Supplied records:
· · · ·
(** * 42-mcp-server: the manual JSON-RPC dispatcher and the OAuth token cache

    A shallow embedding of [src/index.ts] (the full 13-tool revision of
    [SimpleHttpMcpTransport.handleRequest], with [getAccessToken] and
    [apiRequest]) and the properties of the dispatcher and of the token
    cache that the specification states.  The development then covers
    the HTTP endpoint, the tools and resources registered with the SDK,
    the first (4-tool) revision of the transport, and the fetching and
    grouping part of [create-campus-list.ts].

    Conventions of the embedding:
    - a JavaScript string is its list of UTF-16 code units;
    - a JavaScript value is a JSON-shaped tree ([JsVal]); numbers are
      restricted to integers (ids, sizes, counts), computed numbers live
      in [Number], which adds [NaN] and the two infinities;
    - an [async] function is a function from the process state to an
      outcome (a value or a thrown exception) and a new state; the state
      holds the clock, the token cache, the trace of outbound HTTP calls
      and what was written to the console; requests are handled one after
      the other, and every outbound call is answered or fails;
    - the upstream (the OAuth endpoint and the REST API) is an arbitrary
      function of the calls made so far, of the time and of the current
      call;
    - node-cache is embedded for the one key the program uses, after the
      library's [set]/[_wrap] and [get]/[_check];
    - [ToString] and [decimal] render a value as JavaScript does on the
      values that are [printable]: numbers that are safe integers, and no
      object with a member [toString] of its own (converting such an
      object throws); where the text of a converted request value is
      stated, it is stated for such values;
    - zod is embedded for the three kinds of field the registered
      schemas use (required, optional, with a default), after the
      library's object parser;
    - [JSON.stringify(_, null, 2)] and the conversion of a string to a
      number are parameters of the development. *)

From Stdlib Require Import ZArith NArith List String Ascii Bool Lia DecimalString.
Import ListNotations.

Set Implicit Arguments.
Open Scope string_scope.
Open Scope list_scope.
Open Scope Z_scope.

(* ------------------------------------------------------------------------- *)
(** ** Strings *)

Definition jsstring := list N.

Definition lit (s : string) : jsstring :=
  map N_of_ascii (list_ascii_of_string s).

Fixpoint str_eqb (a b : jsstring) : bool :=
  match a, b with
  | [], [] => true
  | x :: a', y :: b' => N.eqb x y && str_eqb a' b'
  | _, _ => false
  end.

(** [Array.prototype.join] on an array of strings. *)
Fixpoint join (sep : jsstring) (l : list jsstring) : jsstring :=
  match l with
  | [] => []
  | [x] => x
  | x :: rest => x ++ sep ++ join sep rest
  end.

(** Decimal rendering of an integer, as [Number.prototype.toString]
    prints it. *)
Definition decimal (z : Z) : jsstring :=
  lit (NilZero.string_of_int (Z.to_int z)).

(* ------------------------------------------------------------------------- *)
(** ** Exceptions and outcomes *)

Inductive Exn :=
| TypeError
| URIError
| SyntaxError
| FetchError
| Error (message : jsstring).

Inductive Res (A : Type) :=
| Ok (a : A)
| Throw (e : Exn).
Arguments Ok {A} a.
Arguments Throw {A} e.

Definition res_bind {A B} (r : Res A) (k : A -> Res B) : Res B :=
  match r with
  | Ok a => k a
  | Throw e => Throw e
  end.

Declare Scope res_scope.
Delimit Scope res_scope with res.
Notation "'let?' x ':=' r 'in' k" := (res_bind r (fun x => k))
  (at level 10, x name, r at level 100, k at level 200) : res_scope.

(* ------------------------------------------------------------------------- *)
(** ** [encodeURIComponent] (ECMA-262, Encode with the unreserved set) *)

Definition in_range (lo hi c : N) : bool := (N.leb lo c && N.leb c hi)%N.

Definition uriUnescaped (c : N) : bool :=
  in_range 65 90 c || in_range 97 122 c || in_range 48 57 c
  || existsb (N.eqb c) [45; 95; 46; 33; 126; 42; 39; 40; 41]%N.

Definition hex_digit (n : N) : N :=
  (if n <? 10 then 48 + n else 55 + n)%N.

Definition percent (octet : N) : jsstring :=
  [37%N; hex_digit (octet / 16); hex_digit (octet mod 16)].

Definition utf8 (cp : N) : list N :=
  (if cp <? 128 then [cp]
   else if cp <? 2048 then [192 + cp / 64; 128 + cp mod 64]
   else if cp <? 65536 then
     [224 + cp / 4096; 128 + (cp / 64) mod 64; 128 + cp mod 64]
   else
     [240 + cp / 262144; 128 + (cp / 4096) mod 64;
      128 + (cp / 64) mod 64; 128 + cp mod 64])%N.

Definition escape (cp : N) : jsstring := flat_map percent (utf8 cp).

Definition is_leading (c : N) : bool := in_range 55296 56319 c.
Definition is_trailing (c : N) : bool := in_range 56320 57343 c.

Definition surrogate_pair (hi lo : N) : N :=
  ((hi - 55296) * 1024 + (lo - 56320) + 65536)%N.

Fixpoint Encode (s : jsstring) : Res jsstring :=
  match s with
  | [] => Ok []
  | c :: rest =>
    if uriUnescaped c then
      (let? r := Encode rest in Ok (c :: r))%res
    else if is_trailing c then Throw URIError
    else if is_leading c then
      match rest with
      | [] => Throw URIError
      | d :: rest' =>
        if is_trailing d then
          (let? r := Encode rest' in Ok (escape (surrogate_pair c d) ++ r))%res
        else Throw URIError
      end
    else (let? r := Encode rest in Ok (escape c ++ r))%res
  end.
· · · ·
Assigned task:
In the data above, find the line with "library's [set]/[_wrap] and" and the line with "stated, it is stated for such values;". Retype both, plus every line between them, exactly.

Response to this exercise:
      library's [set]/[_wrap] and [get]/[_check];
    - [ToString] and [decimal] render a value as JavaScript does on the
      values that are [printable]: numbers that are safe integers, and no
      object with a member [toString] of its own (converting such an
      object throws); where the text of a converted request value is
      stated, it is stated for such values;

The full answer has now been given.